Примеры таких произвольных теорий можно было бы умножить. Несмотря на несомненное влияние Сталина на их распространение, все же их появление было бы неправильно всегда приписывать прямому заказу вождя или его окружения. Нельзя не учесть того, что на выжженной покровщиной почве советским историкам предстояло переосмыслить с действительно марксистской точки зрения, а не с вульгаризаторских позиций Покровского факты гражданской истории всех времен и народов. Причем спешно, так как надо было писать учебники для школы и вузов, не дожидаясь серьезной научной разработки истории разных периодов с марксистских позиций. Не все историки оказались готовыми к такой серьезной научной разработке и часто следовали печальному опыту Покровского, подгоняя факты под абстрактные схемы, построенные на основании столь же абстрактно-догматического использования общих положений истмата.

Сталин не был историком и, когда нуждался в исторических примерах, брал их из советской историографии, которая все время противопоставляла себя буржуазной. Но если эти положения хоть раз им брались на вооружение, то на них налагалось «табу» и никакие научные доводы не могли их сокрушить. Тем, кто пытался доказать их несостоятельность грозило клеймо антимарксиста, довольно страшное в то время, а иногда и более серьезные репрессии. Так в исторической науке образовывались «белые пятна» и лакуны, подобные уже названным табуированные проблемы, о коих приходилось молчать или повторять официозные трактовки.

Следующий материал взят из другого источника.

Definition logNew : string → result (hooks.HookDriver unit (list string)) :=
  hooks.New unit (list string)
    (λ param, Success (logDriver param false))
    (λ param, Success (logDriver param true))
    (λ param, Failure (Errorf "daemon: cannot connect")).

Definition logInstantiate :=
  hooks.instantiate unit (list string)
    (λ param, Success (logDriver param false))
    (λ param, Success (logDriver param true))
    (λ param, Failure (Errorf "daemon: cannot connect")).

Definition logInvokeAll :=
  hooks.InvokeAll unit (list string)
    (λ param, Success (logDriver param false))
    (λ param, Success (logDriver param true))
    (λ param, Failure (Errorf "daemon: cannot connect")).


End examples.

(** ** Package config: loading, saving and the cache file *)

Module persist.

Import config.

(** A text as the lines a reader sees: the pieces between line feeds,
    without the empty piece after a final line feed. *)
Definition textLines (text : string) : list string :=
  match reverse (gostrings.Split text newline) with
  | "" :: rest => reverse rest
  | _ => gostrings.Split text newline
  end.

(** A file created (or truncated) by [os.Create], written with the whole
    text and closed. *)
Definition writeFile (fs : FileSystem) (path text : string) : FileSystem :=
  {| lines := <[path := textLines text]> (lines fs);
     modTime := <[path := clock fs]> (modTime fs);
     denied := denied fs;
     clock := clock fs |}.

(** What registering known hosts leaves as it was: the keys of [Hosts],
    [includedFiles] and [sshConfigPath]. *)
Definition sameFrame (c c' : Config) : Prop :=
  sshConfigPath c' = sshConfigPath c ∧
  includedFiles c' = includedFiles c ∧
  ∀ key, is_Some (Hosts c' !! key) ↔ is_Some (Hosts c !! key).

Section Persist.

Variable ord : MapOrder.
Variable ExpandString : Host → string → string.
Variable ExpandUser : string → result string.
Variable VERSION : string.
Variable Host_WriteSSHConfigTo : Host → string.

(** The loop of [LoadKnownHosts] over the lines of the cache file. *)
Fixpoint addKnownHosts (fuel : nat) (c : Config) (known : list string) : outcome Config :=
  match known with
  | [] => Ok c
  | target :: rest =>
      c ← addKnownHost ord ExpandString fuel c target;
      addKnownHosts fuel c rest
  end.

(** [LoadKnownHosts]: the configuration as the call leaves it and the
    error returned. The lines are those a [bufio.Scanner] yields (each
    within its token limit, so that [scanner.Err()] is nil). *)
Definition LoadKnownHosts (fuel : nat) (c : Config) (fs : FileSystem)
    : outcome (Config * option error) :=
  match ExpandUser (ASSHKnownHostFile c) with
  | Failure err => Ok (c, Some err)
  | Success path =>
      match lines fs !! path with
      | None => Ok (c, Some (Errorf ("open " +:+ path +:+ ": no such file or directory")))
      | Some known =>
          c ← addKnownHosts fuel c known;
          Ok (c, None)
      end
  end.

(** [SaveSSHConfig]: the configuration and the files as the call leaves
    them, and the error returned. *)
Definition SaveSSHConfig (fuel : nat) (c : Config) (fs : FileSystem) (buildDate : string)
    : outcome (Config * FileSystem * option error) :=
  if decide (sshConfigPath c = "")
  then Ok (c, fs, Some (Errorf "no Config.sshConfigPath configured"))
  else
    match ExpandUser (sshConfigPath c) with
    | Failure err => Ok (c, fs, Some err)
    | Success filepath =>
        if decide (filepath = "" ∨ filepath ∈ denied fs)
        then Ok (c, fs, Some (Errorf ("open " +:+ filepath +:+ ": permission denied")))
        else
          '(text, c') ← WriteSSHConfigTo ord ExpandString VERSION Host_WriteSSHConfigTo
                          fuel c buildDate;
          Ok (c', writeFile fs filepath text, None)
    end.

End Persist.

End persist.

Module loader.

(** [Config] as the loader handles it: the entries of [Hosts] and
    [Templates] are pointers, which the deserializer can leave nil; the
    fields a deserializer can set (the exported ones) are kept apart from
    [includedFiles] and [sshConfigPath]. *)
Record Document : Type := {
  Hosts : gmap string (option config.Host);
  Templates : gmap string (option config.Host);
  Defaults : config.Host;
  Includes : list string;
  ASSHKnownHostFile : string;
  ASSHBinaryPath : string
}.

Record Config : Type := {
  document : Document;
  includedFiles : gmap string bool;
  sshConfigPath : string
}.

Definition set_document (d : Document) (c : Config) : Config :=
  {| document := d; includedFiles := includedFiles c; sshConfigPath := sshConfigPath c |}.

Definition set_includedFiles (v : gmap string bool) (c : Config) : Config :=
  {| document := document c; includedFiles := v; sshConfigPath := sshConfigPath c |}.

Definition set_pattern (v : string) (h : config.Host) : config.Host :=
  {| config.HostName := config.HostName h; config.Aliases := config.Aliases h;
     config.Inherits := config.Inherits h; config.Gateways := config.Gateways h;
     config.pattern := v; config.name := config.name h;
     config.inputName := config.inputName h; config.isDefault := config.isDefault h;
     config.isTemplate := config.isTemplate h; config.inherited := config.inherited h;
     config.knownHosts := config.knownHosts h |}.

Definition set_isTemplate (v : bool) (h : config.Host) : config.Host :=
  {| config.HostName := config.HostName h; config.Aliases := config.Aliases h;
     config.Inherits := config.Inherits h; config.Gateways := config.Gateways h;
     config.pattern := config.pattern h; config.name := config.name h;
     config.inputName := config.inputName h; config.isDefault := config.isDefault h;
     config.isTemplate := v; config.inherited := config.inherited h;
     config.knownHosts := config.knownHosts h |}.

Definition set_isDefault (v : bool) (h : config.Host) : config.Host :=
  {| config.HostName := config.HostName h; config.Aliases := config.Aliases h;
     config.Inherits := config.Inherits h; config.Gateways := config.Gateways h;
     config.pattern := config.pattern h; config.name := config.name h;
     config.inputName := config.inputName h; config.isDefault := v;
     config.isTemplate := config.isTemplate h; config.inherited := config.inherited h;
     config.knownHosts := config.knownHosts h |}.

(** [New()]. *)
Definition New : Config :=
  {| document := {| Hosts := ∅; Templates := ∅; Defaults := config.zeroHost;
                    Includes := []; ASSHKnownHostFile := "~/.ssh/assh_known_hosts";
                    ASSHBinaryPath := "" |};
     includedFiles := ∅;
     sshConfigPath := "~/.ssh/config" |}.

(** The body of the first loop of [applyMissingNames] for one entry: a nil
    entry is replaced by [&Host{}], then [pattern] and [name] are set. *)
Definition nameHost (key : string) (host : option config.Host) : config.Host :=
  config.set_name key (set_pattern key (default config.zeroHost host)).

(** The body of the second loop, for a template. *)
Definition nameTemplate (key : string) (template : option config.Host) : config.Host :=
  set_isTemplate true (nameHost key template).

(** [applyMissingNames]. *)
Definition applyMissingNames (c : Config) : Config :=
  set_document
    {| Hosts := map_imap (λ key host, Some (Some (nameHost key host))) (Hosts (document c));
       Templates :=
         map_imap (λ key template, Some (Some (nameTemplate key template)))
           (Templates (document c));
       Defaults := set_isDefault true (Defaults (document c));
       Includes := Includes (document c);
       ASSHKnownHostFile := ASSHKnownHostFile (document c);
       ASSHBinaryPath := ASSHBinaryPath (document c) |}
    c.

(** The configuration once no entry is nil, as the lookups use it. *)
Definition freeze (c : Config) : config.Config :=
  {| config.Hosts := omap id (Hosts (document c));
     config.Templates := omap id (Templates (document c));
     config.Defaults := Defaults (document c);
     config.Includes := Includes (document c);
     config.ASSHKnownHostFile := ASSHKnownHostFile (document c);
     config.ASSHBinaryPath := ASSHBinaryPath (document c);
     config.includedFiles := includedFiles c;
     config.sshConfigPath := sshConfigPath c |}.

Section Loading.

Variable ord : MapOrder.

(** [utils.ExpandUser], declared in pkg/utils. *)
Variable ExpandUser : string → result string.

(** [flexyaml.Unmarshal(buf, &c)], declared in pkg/flexyaml: the document
    as the call leaves it, whether or not it fails. *)
Variable Unmarshal : list string → Document → Document * option error.

(** [filepath.Glob] on the files at hand. *)
Variable Glob : config.FileSystem → string → result (list string).

(** [LoadConfig], on the content read from the source. *)
Definition LoadConfig (c : Config) (source : list string) : Config * option error :=
  match Unmarshal source (document c) with
  | (d, Some err) => (set_document d c, Some err)
  | (d, None) => (applyMissingNames (set_document d c), None)
  end.

(** What the loading functions act on: the configuration and the
    package variable [asshBinaryPath]. *)
Definition State : Type := Config * string.

(** The loop of [LoadFiles] over the matches: the error of a file is
    logged and the loop goes on. *)
Fixpoint loadMatches (loadFile : State → string → outcome (State * option error))
    (st : State) (filepaths : list string) : outcome State :=
  match filepaths with
  | [] => Ok st
  | filepath :: rest =>
      '(st, _) ← loadFile st filepath;
      loadMatches loadFile st rest
  end.

(** [LoadFiles], with the call to [LoadFile] left open. *)
Definition LoadFiles_with (loadFile : State → string → outcome (State * option error))
    (fs : config.FileSystem) (st : State) (pattern : string)
    : outcome (State * option error) :=
  match ExpandUser pattern with
  | Failure err => Ok (st, Some err)
  | Success expandedPattern =>
      match Glob fs expandedPattern with
      | Failure err => Ok (st, Some err)
      | Success filepaths =>
          '(c, bin) ← loadMatches loadFile st filepaths;
          if decide (ASSHBinaryPath (document c) = "") then Ok ((c, bin), None)
          else match ExpandUser (ASSHBinaryPath (document c)) with
               | Failure err => Ok ((c, bin), Some err)
               | Success path => Ok ((c, path), None)
               end
      end
  end.

(** The loop of [LoadFile] over the includes: the first error ends it. *)
Fixpoint loadIncludes (loadFiles : State → string → outcome (State * option error))
    (st : State) (includes : list string) : outcome (State * option error) :=
  match includes with
  | [] => Ok (st, None)
  | include :: rest =>
      '(st, err) ← loadFiles st include;
      match err with
      | Some err => Ok (st, Some err)
      | None => loadIncludes loadFiles st rest
      end
  end.

(** [LoadFile]. Each nested [LoadFile] costs one unit of fuel. *)
Fixpoint LoadFile (fuel : nat) (fs : config.FileSystem) (st : State) (filename : string)
    : outcome (State * option error) :=
  match fuel with
  | 0 => OutOfFuel
  | S fuel' =>
      match ExpandUser filename with
      | Failure err => Ok (st, Some err)
      | Success filepath =>
          if decide (is_Some (includedFiles st.1 !! filepath)) then Ok (st, None)
          else
            let c := set_includedFiles (<[filepath := false]> (includedFiles st.1)) st.1 in
            match config.lines fs !! filepath with
            | None =>
                Ok ((c, st.2),
                    Some (Errorf ("open " +:+ filepath +:+ ": no such file or directory")))
            | Some source =>
                match LoadConfig c source with
                | (c, Some err) => Ok ((c, st.2), Some err)
                | (c, None) =>
                    let c := set_includedFiles (<[filepath := true]> (includedFiles c)) c in
                    loadIncludes (LoadFiles_with (LoadFile fuel' fs) fs)
                      (c, st.2) (Includes (document c))
                end
            end
      end
  end.

Definition LoadFiles (fuel : nat) (fs : config.FileSystem) (st : State) (pattern : string)
    : outcome (State * option error) :=
  LoadFiles_with (LoadFile fuel fs) fs st pattern.

(** [Open]: the configuration or the error, and [asshBinaryPath]. *)
Definition Open (fuel : nat) (fs : config.FileSystem) (bin : string) (path : string)
    : outcome (result Config * string) :=
  '((c, bin), err) ← LoadFile fuel fs (New, bin) path;
  match err with
  | Some err => Ok (Failure err, bin)
  | None => Ok (Success c, bin)
  end.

В этой связи не обойти вопроса о том, как воздействовали на нашу историческую науку марксистские методологические принципы, которыми она обязана была руководствоваться, и как эти принципы воздействовали на нас, начинающих историков.

Ведь мы росли и формировались среди постоянных, навязших в зубах напоминаний, что лишь марксистское понимание истории по-настоящему научно, что работы историков и философов других направлений не только враждебны марксизму, но в силу своих неверных установок ненаучны или даже антинаучны. Нас воспитывали в духе нетерпимости ко всякому «инакомыслию» в нашей науке, пронизывающей такие работы, как «Анти-Дюринг» Ф.Энгельса или «Материализм и эмпириокритицизм» В.И.Ленина. Неудивительно, что мы росли и мужали с зашоренными глазами, с довольно ограниченным научным кругозором, были обречены часто на односторонние подходы к истории. И мы росли в общем «правоверными» марксистами, вполне искренне стремились разобраться в деталях марксистского понимания истории, следовать ему в своих первых исследовательских опытах, готовы были отвергать с порога всю немарксистскую историографию прошлого и настоящего. К этому нужно добавить, что большинство наших тогдашних учителей были убежденными марксистами (или пытались показать себя таковыми) и как в своем собственном, так и в нашем научном творчестве допускали разногласия и споры только в рамках марксистских взглядов на историю. И сами они, и мы следом за ними всегда тратили очень много сил на то, чтобы как-то согласовать свои научные выводы с этими общими принципами, не дай бог отойти от них. Между тем эти принципы, даже освобожденные от вульгарных трактовок М.Н.Покровского, а затем «Краткого курса», сильно суживали поле деятельности историка и возможности оригинальных выводов. Марксистский монизм, видевший основу эволюции любого общества в его социально-экономической жизни — в его базисе, а один из главных двигателей этой эволюции — в классовой борьбе, вольно или невольно оттеснял на дальний план все исторические явления, непосредственно не связанные с этими сюжетами, как «надстроечные», менее важные и не определяющие ход исторического развития. К ним относились государство и право, идеология, и все проявления культуры, и религиозная жизнь общества, и его быт и нравы, что теперь называется «повседневностью». Прошло много времени, прежде чем в конце пятидесятых — начале шестидесятых годов, когда я была уже зрелым историком, эти «надстроечные» сюжеты получили «право гражданства» в нашей историографии и стали постепенно теснить в ней собственно экономические и социальные проблемы.